Yes I agree that would be hunt...and a bit of work too. Now that you have gave up your smokes. In a year or two you WILL notice a differance. That is how long it took me to really clean up my lungs. I am not sure it was just me...but that was when I really noticed a differance.

A moose would also be quite the prize ! I however like the idea of sitting at a nice camp on a hill over looking a good fishing lake. Waiting for a moose to walk out feeding morning or evening...but morning would be best....sneak close to him and wait for him to walk out of the lake and wack him.


----------



## Bigdrowdy1 (Jan 29, 2010)

I thought about moose but I am not real fond of water or skeeters or black flies. I have had moose and it is quite good. I am some what a loner and I really like to be away from it all. Now Africa would be great though I would prefer rifle hunting over bow. Lots of animals there I have never eat.


----------



## On a call (Mar 3, 2010)

Yeah...like wort hog, hieennnaa ( sp ? ), meercat, ..lol.

Really I have to tell you....when I was in Alaska three years ago we were on a moose hunt. No bugs, t-shirt weather, but..there was lots of water, but only by choice. I think you might just like it, I certainly did and do ! heading there in a month. We are floating on a raft down a river. We will be hunting bear, moose, wolf, coyotee, lynx, and birds too.


----------



## ebbs (Feb 7, 2010)

Bigdrowdy1 said:


> I thought about moose but I am not real fond of water or skeeters or black flies. I have had moose and it is quite good. I am some what a loner and I really like to be away from it all. Now Africa would be great though I would prefer rifle hunting over bow. Lots of animals there I have never eat.

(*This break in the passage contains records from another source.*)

(** [struct ext4_inode]; the union [osd2] with its [linux2] member. *)
Definition ino_layout : list (string * Z) :=
  [("mode", 2); ("uid", 2); ("size_lo", 4); ("access_time", 4); ("change_inode_time", 4);
   ("modification_time", 4); ("deletion_time", 4); ("gid", 2); ("links_count", 2);
   ("blocks_count_lo", 4); ("flags", 4); ("unused_osd1", 4); ("blocks", 60); ("generation", 4);
   ("file_acl_lo", 4); ("size_hi", 4); ("obso_faddr", 4); ("blocks_high", 2); ("file_acl_high", 2);
   ("uid_high", 2); ("gid_high", 2); ("checksum_lo", 2); ("reserved2", 2); ("extra_isize", 2);
   ("checksum_hi", 2); ("ctime_extra", 4); ("mtime_extra", 4); ("atime_extra", 4); ("crtime", 4);
   ("crtime_extra", 4); ("version_hi", 4)].

(** ** Fields *)

Record field := Field { f_off : Z; f_len : Z }.

Fixpoint find_field (l : list (string * Z)) (off : Z) (name : string) : option field :=
  match l with
  | [] => None
  | (n, w) :: l => if String.eqb n name then Some (Field off w) else find_field l (off + w) name
  end.

Definition field_of (l : list (string * Z)) (name : string) : field :=
  default (Field 0 0) (find_field l 0 name).

Definition struct_size (l : list (string * Z)) : Z := foldr (fun p acc => p.2 + acc) 0 l.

Get a THERMACELL! Believe the hype! For real! It makes any hunt in above freezing weather more enjoyable. I don't go anywhere I'll be stationary in bugland without it now.


----------



## hassell (Feb 9, 2010)

On a call said:


> Wow..then you have to check out my new thread...under big game.
> 
> Yes I agree that would be hunt...and a bit of work too. Now that you have gave up your smokes. In a year or two you WILL notice a differance. That is how long it took me to really clean up my lungs. I am not sure it was just me...but that was when I really noticed a differance.
> 
> A moose would also be quite the prize ! I however like the idea of sitting at a nice camp on a hill over looking a good fishing lake. Waiting for a moose to walk out feeding morning or evening...but morning would be best....sneak close to him and wait for him to walk out of the lake and wack him.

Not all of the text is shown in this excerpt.